◆ What the exercise asks:
Only certain lines below are wanted: those starting at the line containing "(** [userinit] leaves" and ending at the line containing "tri_step u1. tri_put Hp.", both included, each retyped exactly.

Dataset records

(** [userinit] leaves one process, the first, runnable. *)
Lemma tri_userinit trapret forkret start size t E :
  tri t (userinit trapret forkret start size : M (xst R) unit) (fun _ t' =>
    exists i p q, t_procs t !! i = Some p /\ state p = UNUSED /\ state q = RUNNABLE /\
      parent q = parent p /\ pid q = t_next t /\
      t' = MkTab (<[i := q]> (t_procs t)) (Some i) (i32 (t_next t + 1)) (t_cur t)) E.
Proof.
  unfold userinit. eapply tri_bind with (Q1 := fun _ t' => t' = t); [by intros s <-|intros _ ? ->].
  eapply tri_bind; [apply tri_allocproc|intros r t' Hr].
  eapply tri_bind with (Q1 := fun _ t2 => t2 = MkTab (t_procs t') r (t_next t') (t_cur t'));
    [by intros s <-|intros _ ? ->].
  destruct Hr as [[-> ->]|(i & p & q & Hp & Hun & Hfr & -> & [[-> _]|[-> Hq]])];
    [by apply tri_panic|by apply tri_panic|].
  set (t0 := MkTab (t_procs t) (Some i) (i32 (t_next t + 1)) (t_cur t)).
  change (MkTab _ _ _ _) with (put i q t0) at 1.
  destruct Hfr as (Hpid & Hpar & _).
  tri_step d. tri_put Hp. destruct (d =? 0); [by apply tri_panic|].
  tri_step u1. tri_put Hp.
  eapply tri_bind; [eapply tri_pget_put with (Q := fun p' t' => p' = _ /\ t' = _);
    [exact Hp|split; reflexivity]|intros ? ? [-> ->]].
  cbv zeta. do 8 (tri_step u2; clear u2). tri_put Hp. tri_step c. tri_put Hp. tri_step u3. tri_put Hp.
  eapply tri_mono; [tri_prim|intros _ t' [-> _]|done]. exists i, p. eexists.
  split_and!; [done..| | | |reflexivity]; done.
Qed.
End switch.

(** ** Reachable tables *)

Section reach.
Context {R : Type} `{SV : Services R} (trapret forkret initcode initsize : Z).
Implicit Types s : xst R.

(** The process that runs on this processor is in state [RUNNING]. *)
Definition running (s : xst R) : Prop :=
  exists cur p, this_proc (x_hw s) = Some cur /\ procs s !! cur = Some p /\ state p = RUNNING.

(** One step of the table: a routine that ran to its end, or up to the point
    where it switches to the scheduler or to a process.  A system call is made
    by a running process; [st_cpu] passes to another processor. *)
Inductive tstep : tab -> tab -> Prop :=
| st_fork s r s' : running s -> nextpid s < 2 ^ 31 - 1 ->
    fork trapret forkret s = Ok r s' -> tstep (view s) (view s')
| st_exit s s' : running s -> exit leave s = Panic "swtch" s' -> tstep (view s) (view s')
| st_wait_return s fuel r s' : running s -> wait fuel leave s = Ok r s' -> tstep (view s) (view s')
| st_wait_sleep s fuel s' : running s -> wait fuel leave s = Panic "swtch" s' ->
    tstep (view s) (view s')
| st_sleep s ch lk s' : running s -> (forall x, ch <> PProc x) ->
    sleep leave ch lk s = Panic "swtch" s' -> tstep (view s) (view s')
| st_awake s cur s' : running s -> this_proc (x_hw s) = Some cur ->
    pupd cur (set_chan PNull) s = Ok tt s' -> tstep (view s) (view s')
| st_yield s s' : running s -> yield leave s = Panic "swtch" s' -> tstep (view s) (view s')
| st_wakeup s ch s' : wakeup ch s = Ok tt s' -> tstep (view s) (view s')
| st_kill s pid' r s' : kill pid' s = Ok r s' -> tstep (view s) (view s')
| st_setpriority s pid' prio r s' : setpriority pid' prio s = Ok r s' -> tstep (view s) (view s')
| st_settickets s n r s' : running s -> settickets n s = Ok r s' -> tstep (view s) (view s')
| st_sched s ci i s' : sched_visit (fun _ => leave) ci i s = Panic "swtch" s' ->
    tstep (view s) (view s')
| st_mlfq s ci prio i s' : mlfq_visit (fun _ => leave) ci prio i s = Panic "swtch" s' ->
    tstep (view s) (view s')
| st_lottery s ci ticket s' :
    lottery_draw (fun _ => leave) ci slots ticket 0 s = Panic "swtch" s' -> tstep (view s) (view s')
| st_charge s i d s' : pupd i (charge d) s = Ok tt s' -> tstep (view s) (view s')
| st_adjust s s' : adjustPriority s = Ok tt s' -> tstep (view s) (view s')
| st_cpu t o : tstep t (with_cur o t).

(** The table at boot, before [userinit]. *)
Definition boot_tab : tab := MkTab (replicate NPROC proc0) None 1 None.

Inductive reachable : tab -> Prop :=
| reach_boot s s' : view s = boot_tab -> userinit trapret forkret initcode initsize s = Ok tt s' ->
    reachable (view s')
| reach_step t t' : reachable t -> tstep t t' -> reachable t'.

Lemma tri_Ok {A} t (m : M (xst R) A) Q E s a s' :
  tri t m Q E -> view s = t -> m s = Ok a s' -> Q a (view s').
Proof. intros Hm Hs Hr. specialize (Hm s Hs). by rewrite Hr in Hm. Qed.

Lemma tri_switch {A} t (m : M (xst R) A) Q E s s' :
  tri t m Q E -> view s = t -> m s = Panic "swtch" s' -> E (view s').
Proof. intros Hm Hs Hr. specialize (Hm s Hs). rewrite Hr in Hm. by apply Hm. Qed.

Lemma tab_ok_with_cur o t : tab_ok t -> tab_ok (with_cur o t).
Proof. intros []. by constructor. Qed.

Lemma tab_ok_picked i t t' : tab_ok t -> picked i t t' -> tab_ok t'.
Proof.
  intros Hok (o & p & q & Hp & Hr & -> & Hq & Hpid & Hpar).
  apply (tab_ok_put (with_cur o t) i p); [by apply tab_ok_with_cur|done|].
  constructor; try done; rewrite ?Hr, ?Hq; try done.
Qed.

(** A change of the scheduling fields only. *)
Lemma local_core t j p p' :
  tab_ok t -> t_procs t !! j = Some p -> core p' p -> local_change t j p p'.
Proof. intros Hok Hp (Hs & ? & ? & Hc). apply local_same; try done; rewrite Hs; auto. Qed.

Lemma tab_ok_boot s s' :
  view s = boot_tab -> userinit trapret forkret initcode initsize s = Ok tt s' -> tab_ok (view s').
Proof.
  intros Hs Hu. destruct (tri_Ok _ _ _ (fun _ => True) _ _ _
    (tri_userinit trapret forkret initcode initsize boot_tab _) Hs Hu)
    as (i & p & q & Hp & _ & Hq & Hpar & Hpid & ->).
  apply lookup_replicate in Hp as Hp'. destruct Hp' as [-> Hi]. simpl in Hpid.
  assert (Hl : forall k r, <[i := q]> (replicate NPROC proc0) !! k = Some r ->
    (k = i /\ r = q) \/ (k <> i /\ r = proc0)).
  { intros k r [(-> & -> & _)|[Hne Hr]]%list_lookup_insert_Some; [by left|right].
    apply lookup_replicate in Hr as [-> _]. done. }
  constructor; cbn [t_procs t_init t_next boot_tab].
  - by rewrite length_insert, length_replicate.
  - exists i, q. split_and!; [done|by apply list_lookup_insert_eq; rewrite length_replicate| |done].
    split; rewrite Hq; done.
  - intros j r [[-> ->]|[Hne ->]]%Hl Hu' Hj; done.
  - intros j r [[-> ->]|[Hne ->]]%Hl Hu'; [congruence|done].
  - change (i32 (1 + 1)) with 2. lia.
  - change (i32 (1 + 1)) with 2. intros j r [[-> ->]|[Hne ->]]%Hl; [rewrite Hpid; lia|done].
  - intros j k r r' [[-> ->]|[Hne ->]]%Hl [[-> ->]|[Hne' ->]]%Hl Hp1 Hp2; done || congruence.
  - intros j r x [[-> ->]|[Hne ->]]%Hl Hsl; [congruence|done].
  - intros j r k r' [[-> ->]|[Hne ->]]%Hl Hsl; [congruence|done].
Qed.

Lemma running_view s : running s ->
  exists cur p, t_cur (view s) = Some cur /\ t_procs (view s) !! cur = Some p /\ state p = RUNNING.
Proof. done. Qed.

==

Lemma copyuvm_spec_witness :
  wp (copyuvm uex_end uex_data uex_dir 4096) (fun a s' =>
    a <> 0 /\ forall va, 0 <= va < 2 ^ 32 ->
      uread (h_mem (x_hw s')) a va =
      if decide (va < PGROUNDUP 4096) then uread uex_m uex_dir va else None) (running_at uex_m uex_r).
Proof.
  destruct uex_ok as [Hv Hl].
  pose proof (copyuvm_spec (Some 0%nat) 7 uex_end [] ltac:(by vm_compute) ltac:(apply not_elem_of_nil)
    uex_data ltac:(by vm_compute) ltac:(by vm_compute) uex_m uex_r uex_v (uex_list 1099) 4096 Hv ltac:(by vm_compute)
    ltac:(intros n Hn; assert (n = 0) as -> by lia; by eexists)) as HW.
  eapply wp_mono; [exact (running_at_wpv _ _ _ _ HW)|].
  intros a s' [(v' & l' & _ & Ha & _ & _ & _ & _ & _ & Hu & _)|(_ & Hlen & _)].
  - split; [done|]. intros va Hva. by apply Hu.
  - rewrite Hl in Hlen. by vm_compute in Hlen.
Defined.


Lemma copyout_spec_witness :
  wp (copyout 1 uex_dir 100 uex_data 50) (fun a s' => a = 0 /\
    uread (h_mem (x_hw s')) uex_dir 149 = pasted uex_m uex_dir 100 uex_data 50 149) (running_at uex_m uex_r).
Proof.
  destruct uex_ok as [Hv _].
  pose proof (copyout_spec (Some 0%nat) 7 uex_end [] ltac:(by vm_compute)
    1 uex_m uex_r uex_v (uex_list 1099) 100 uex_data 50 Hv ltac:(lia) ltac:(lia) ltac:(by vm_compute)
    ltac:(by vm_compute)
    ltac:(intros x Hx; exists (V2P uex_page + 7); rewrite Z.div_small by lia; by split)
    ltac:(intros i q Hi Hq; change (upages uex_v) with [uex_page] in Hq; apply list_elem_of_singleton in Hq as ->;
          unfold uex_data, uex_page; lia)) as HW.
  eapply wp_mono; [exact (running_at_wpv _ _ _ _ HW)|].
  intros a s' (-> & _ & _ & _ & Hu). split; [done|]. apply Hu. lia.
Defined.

◆ The completed task:
(** [userinit] leaves one process, the first, runnable. *)
Lemma tri_userinit trapret forkret start size t E :
  tri t (userinit trapret forkret start size : M (xst R) unit) (fun _ t' =>
    exists i p q, t_procs t !! i = Some p /\ state p = UNUSED /\ state q = RUNNABLE /\
      parent q = parent p /\ pid q = t_next t /\
      t' = MkTab (<[i := q]> (t_procs t)) (Some i) (i32 (t_next t + 1)) (t_cur t)) E.
Proof.
  unfold userinit. eapply tri_bind with (Q1 := fun _ t' => t' = t); [by intros s <-|intros _ ? ->].
  eapply tri_bind; [apply tri_allocproc|intros r t' Hr].
  eapply tri_bind with (Q1 := fun _ t2 => t2 = MkTab (t_procs t') r (t_next t') (t_cur t'));
    [by intros s <-|intros _ ? ->].
  destruct Hr as [[-> ->]|(i & p & q & Hp & Hun & Hfr & -> & [[-> _]|[-> Hq]])];
    [by apply tri_panic|by apply tri_panic|].
  set (t0 := MkTab (t_procs t) (Some i) (i32 (t_next t + 1)) (t_cur t)).
  change (MkTab _ _ _ _) with (put i q t0) at 1.
  destruct Hfr as (Hpid & Hpar & _).
  tri_step d. tri_put Hp. destruct (d =? 0); [by apply tri_panic|].
  tri_step u1. tri_put Hp.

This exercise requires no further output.